--- Records Enclosed Below ---

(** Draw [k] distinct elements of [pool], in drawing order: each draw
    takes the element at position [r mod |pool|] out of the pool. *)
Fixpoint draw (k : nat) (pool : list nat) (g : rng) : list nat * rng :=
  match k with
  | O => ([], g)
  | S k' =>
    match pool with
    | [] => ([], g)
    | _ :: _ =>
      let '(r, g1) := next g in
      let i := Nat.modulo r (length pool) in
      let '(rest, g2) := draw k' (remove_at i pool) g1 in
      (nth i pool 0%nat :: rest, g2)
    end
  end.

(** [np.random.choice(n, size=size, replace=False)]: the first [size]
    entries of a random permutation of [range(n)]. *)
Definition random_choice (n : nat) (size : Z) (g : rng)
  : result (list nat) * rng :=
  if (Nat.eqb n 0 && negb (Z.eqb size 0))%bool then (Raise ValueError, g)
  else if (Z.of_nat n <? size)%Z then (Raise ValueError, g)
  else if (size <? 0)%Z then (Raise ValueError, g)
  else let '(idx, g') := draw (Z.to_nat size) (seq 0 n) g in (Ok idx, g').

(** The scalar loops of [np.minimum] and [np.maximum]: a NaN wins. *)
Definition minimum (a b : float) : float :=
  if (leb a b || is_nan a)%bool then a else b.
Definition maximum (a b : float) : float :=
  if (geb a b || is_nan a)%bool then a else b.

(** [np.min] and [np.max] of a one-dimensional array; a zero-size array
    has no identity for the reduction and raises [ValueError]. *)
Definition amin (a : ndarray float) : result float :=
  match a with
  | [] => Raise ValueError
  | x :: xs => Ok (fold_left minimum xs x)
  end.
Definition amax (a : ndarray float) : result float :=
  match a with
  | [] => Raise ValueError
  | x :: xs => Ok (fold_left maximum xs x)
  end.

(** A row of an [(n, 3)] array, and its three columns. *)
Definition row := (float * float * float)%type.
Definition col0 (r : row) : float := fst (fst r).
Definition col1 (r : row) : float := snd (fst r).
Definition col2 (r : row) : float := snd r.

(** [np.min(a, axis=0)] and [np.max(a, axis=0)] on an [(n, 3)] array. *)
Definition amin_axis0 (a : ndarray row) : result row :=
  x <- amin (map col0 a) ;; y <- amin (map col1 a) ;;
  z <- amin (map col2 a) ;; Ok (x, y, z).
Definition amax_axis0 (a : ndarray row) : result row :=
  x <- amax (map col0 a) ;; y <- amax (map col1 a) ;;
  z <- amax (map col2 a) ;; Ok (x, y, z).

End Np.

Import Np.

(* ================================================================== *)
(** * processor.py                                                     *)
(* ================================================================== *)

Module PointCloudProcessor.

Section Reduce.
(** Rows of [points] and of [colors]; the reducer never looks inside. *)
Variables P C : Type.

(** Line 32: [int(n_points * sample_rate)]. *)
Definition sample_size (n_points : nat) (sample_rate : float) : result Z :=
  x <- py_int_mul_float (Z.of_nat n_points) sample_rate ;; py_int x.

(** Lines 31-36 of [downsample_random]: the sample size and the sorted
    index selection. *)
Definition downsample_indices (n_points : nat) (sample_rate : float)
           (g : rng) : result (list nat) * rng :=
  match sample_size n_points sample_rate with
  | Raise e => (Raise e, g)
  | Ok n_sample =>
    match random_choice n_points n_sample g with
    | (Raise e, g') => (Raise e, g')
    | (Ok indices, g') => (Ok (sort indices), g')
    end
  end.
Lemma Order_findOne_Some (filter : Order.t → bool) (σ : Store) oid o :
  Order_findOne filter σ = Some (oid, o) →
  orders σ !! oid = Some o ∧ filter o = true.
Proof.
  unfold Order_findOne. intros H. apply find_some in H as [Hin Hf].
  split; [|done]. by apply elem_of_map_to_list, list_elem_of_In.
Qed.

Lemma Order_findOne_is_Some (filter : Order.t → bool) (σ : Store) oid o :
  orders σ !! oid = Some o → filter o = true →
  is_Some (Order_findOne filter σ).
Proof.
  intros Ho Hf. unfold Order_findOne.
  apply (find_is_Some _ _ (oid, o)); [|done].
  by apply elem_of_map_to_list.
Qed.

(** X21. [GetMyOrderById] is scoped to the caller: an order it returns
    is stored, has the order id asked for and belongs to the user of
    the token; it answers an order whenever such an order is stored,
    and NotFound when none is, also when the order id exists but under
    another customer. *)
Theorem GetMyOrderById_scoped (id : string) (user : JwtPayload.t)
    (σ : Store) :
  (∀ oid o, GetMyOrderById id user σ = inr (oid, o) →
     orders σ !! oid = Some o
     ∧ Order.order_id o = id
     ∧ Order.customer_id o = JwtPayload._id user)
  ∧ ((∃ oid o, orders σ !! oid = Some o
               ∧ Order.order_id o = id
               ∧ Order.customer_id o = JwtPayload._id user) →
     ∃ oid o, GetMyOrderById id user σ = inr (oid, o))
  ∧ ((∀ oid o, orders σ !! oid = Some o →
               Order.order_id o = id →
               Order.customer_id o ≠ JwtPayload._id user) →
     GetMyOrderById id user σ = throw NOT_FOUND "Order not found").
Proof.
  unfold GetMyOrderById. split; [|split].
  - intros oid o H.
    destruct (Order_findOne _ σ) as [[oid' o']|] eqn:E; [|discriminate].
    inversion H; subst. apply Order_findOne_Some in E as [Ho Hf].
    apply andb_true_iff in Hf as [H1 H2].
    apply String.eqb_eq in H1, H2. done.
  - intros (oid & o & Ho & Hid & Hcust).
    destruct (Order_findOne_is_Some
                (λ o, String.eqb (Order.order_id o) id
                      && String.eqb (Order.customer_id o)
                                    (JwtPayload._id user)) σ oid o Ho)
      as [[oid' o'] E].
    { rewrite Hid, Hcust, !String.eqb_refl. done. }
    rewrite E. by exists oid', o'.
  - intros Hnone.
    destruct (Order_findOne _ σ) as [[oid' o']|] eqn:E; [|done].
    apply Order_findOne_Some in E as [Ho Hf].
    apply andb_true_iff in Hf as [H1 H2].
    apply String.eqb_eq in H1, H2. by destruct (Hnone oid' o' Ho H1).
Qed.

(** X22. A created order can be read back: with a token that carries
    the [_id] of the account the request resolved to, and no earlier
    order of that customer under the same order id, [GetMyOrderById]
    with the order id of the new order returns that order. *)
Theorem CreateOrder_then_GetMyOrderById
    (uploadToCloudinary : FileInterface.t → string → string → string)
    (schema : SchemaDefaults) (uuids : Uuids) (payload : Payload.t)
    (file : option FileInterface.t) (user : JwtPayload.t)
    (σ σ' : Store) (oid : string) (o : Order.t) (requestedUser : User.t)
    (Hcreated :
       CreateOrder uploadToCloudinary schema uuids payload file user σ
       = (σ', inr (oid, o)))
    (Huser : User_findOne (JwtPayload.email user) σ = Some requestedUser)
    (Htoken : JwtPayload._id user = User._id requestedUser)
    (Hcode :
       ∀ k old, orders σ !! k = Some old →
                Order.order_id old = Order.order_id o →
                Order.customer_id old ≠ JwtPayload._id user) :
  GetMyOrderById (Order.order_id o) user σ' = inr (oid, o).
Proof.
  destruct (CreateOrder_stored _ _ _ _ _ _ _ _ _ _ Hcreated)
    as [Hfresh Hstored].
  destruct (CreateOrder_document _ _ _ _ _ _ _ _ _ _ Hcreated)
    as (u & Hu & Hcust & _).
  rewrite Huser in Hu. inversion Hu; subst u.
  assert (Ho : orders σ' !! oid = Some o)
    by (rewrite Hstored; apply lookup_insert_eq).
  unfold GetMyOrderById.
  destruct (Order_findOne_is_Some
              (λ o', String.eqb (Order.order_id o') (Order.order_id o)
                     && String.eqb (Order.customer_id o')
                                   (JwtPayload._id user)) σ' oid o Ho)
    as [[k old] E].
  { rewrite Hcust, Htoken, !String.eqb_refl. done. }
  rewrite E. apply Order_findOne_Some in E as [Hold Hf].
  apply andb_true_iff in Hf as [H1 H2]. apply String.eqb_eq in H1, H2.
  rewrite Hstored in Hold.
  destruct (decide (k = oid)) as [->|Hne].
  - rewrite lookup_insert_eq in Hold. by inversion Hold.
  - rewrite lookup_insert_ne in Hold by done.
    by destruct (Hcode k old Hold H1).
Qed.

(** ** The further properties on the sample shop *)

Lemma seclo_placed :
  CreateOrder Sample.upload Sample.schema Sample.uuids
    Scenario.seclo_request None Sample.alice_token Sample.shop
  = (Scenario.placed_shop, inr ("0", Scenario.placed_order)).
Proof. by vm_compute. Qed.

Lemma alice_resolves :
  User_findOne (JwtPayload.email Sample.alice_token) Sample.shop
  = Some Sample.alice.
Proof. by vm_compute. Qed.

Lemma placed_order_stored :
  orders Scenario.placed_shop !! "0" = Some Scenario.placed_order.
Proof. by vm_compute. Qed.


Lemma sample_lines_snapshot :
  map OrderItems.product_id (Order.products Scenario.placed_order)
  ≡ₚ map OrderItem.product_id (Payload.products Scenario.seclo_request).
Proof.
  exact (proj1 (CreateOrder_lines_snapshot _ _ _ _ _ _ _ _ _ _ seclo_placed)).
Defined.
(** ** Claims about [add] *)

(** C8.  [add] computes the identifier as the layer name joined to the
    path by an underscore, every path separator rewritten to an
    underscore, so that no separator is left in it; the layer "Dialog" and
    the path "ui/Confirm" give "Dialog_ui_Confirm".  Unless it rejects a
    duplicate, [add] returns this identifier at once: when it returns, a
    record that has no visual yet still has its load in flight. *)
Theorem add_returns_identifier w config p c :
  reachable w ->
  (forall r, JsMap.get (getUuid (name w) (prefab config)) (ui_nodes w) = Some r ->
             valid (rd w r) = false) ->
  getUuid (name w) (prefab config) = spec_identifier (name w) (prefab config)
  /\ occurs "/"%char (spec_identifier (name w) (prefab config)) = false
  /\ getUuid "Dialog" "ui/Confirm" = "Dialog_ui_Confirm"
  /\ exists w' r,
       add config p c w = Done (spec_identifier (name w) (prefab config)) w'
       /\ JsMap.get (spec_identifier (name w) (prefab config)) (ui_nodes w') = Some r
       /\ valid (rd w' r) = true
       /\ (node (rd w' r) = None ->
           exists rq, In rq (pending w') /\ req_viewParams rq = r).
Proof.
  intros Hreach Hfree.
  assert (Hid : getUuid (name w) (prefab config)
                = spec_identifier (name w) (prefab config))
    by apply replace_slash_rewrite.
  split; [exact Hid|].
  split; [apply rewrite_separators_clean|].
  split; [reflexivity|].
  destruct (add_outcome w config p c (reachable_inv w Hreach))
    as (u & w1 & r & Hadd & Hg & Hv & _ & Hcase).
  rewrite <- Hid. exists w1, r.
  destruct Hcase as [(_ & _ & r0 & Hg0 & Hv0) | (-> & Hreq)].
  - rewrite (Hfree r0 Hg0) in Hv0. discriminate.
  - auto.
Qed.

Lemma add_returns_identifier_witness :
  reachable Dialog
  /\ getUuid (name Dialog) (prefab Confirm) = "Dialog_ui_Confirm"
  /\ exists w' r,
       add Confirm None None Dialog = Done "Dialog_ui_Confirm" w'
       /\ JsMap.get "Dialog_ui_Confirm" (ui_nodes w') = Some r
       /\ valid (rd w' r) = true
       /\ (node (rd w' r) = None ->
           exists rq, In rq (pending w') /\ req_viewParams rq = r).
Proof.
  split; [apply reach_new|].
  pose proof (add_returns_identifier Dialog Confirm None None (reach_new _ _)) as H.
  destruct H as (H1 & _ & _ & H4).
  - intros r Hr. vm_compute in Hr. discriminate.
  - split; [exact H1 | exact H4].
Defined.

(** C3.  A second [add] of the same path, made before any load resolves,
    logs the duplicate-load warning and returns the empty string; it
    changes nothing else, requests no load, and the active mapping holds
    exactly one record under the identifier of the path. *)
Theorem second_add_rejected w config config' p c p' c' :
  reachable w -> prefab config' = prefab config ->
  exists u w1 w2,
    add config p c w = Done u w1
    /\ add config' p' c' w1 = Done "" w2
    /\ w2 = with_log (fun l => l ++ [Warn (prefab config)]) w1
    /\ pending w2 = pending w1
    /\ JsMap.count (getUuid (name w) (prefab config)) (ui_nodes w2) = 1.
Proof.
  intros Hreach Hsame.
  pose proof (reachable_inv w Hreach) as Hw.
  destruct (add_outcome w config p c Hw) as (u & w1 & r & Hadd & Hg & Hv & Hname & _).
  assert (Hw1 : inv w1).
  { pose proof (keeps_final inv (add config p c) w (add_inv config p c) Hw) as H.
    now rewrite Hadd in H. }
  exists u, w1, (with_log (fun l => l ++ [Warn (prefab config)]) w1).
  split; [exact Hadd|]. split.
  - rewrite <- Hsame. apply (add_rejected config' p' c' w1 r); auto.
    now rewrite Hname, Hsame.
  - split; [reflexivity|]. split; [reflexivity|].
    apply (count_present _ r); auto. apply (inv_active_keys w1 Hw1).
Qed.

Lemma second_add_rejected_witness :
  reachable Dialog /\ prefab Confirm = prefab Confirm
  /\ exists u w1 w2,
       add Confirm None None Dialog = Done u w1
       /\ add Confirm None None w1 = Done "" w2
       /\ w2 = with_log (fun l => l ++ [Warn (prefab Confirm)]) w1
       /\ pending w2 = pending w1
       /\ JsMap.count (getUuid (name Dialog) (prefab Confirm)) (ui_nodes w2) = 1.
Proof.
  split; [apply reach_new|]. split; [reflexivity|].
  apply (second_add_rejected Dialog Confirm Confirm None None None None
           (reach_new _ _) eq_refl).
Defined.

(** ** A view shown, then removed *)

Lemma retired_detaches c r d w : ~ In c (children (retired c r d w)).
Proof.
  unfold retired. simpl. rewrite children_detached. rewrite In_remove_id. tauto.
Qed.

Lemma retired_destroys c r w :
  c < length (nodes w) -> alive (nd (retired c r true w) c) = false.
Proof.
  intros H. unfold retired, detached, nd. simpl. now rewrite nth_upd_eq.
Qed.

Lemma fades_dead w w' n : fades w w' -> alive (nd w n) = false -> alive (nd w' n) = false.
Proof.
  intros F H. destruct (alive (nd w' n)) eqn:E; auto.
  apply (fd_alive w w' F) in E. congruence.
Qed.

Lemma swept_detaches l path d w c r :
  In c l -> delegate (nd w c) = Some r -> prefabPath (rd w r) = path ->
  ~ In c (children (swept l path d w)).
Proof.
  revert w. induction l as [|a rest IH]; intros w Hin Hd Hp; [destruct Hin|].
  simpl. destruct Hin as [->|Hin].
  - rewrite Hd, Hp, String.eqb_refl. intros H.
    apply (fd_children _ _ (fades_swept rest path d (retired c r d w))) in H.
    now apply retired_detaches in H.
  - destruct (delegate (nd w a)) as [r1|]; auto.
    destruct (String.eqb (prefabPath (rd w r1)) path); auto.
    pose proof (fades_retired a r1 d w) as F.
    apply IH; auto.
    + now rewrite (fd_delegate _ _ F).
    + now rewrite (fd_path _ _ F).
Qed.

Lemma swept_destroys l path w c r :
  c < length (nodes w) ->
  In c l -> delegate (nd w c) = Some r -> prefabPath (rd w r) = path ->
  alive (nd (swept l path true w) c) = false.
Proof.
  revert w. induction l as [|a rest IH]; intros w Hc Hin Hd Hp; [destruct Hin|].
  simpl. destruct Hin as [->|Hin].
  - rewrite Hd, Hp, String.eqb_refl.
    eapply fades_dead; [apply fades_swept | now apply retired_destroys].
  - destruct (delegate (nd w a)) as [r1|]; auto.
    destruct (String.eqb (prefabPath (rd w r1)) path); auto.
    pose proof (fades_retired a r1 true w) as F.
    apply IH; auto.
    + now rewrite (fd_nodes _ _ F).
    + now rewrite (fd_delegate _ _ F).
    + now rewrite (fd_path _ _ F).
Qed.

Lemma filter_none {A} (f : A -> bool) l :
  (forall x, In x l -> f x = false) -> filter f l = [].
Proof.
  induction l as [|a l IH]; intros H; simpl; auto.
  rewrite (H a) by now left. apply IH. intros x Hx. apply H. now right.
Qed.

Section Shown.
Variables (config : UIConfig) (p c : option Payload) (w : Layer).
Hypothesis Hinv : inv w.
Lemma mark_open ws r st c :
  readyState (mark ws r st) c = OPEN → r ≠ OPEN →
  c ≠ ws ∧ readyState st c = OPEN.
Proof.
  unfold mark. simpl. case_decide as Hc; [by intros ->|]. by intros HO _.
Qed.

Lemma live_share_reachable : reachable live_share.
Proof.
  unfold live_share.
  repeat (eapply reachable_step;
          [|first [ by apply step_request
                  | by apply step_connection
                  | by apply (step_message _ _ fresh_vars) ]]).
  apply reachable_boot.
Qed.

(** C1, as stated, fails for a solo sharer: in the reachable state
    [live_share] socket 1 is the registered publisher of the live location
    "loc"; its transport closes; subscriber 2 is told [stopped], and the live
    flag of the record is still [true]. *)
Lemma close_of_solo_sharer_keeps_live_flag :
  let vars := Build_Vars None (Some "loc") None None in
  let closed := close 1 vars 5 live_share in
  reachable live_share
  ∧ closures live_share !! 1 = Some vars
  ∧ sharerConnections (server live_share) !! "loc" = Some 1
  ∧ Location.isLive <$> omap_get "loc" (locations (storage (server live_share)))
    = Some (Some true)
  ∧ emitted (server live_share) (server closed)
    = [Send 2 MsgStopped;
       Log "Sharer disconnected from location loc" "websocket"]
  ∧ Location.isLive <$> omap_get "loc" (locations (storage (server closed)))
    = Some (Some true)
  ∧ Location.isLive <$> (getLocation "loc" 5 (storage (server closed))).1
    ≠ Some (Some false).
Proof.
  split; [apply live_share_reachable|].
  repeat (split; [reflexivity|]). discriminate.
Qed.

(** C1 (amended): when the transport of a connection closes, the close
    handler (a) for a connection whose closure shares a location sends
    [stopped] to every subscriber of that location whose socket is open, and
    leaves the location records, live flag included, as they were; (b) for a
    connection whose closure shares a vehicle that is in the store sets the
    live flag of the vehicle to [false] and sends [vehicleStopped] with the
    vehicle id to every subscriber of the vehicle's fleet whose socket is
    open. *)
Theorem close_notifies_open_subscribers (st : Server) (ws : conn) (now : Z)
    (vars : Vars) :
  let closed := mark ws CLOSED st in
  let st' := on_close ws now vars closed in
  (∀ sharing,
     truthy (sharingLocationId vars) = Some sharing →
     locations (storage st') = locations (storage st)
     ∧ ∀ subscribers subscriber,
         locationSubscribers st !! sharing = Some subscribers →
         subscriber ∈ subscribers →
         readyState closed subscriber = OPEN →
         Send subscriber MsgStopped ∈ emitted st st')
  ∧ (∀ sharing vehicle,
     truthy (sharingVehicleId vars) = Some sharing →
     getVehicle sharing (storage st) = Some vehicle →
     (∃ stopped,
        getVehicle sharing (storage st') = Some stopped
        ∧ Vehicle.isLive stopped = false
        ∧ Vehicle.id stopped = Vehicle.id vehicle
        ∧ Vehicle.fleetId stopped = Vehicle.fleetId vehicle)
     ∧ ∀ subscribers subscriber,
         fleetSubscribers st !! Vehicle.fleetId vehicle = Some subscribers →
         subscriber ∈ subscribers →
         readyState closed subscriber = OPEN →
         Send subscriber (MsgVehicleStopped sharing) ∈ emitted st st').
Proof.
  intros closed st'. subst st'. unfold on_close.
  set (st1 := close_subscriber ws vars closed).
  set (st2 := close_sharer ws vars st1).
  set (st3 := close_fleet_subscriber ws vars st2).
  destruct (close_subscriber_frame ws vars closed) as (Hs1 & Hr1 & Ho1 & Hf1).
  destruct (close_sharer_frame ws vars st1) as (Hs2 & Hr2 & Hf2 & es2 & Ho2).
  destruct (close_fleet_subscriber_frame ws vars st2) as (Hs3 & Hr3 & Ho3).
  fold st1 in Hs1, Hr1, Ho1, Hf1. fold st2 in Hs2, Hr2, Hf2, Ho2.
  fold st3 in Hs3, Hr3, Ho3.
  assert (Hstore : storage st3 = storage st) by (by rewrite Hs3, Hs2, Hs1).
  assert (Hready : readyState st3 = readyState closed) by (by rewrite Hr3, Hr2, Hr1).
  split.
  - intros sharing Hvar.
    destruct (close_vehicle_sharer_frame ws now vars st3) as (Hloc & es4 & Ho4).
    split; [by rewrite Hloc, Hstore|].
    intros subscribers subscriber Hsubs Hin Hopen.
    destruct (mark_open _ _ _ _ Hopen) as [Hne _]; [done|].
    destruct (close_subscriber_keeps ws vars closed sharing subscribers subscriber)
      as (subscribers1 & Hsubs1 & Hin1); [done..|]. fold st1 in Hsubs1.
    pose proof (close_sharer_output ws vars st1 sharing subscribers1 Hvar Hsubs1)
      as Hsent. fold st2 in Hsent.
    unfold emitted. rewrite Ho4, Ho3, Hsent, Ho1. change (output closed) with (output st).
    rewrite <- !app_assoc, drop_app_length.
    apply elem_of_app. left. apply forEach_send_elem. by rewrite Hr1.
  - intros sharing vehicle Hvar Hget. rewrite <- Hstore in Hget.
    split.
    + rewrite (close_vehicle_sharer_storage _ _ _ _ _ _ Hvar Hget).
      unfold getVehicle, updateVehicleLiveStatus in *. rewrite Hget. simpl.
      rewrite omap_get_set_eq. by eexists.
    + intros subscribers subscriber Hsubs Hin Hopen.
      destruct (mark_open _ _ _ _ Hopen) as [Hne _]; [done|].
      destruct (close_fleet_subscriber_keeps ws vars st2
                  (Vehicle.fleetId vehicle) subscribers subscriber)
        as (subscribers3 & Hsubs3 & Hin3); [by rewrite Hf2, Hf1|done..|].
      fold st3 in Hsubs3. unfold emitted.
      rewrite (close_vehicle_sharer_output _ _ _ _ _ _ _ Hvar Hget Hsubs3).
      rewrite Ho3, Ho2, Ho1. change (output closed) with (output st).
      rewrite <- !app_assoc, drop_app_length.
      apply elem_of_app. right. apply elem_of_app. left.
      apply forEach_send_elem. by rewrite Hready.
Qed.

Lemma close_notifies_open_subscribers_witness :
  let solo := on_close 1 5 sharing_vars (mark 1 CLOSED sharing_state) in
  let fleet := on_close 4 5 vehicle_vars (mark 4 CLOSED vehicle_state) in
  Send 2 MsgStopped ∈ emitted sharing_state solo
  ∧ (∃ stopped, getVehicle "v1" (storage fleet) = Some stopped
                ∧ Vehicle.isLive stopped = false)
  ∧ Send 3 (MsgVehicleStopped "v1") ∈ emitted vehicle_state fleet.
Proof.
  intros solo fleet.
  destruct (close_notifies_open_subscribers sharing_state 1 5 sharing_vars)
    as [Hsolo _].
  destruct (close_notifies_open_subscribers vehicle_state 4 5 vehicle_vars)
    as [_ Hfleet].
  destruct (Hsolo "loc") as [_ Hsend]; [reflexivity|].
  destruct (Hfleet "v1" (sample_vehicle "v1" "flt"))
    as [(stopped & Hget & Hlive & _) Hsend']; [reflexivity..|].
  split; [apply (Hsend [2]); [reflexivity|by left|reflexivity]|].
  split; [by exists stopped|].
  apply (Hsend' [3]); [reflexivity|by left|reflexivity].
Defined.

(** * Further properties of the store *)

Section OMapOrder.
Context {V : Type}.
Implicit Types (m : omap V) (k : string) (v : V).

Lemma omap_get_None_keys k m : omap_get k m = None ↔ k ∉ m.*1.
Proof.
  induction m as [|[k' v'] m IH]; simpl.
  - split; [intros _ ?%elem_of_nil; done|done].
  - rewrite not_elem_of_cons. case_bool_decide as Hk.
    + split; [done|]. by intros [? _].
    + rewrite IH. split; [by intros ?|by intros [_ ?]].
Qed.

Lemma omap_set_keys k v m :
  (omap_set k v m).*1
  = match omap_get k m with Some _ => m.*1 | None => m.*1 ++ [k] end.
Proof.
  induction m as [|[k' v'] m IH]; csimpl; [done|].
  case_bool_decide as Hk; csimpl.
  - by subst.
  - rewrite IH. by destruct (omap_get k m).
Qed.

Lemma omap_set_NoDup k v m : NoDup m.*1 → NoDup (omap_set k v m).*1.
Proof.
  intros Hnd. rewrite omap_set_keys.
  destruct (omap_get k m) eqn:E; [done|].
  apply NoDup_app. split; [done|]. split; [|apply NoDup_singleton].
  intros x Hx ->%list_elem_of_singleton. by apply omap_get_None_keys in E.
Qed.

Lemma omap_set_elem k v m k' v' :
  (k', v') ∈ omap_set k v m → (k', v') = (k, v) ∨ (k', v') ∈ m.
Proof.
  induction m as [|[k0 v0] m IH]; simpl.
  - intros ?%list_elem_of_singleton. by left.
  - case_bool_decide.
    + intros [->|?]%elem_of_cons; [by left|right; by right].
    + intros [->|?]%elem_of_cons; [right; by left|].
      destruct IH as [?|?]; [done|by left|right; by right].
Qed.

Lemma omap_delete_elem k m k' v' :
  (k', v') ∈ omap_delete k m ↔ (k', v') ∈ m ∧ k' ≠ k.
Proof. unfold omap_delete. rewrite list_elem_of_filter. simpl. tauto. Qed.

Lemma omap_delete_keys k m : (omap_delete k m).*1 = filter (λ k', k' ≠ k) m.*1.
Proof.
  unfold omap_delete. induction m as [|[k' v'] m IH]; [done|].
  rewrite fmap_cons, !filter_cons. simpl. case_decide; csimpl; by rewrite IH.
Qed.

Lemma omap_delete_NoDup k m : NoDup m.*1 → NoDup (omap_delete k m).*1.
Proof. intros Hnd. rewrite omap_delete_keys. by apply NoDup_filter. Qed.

--- End of Enclosed Records ---

*Exercise details:* From the first line of the records above down to the line containing "let '(r, g1) := next g in", repeat each line exactly as written. Include both of those lines and add nothing.

*Solution for this problem:*
(** Draw [k] distinct elements of [pool], in drawing order: each draw
    takes the element at position [r mod |pool|] out of the pool. *)
Fixpoint draw (k : nat) (pool : list nat) (g : rng) : list nat * rng :=
  match k with
  | O => ([], g)
  | S k' =>
    match pool with
    | [] => ([], g)
    | _ :: _ =>
      let '(r, g1) := next g in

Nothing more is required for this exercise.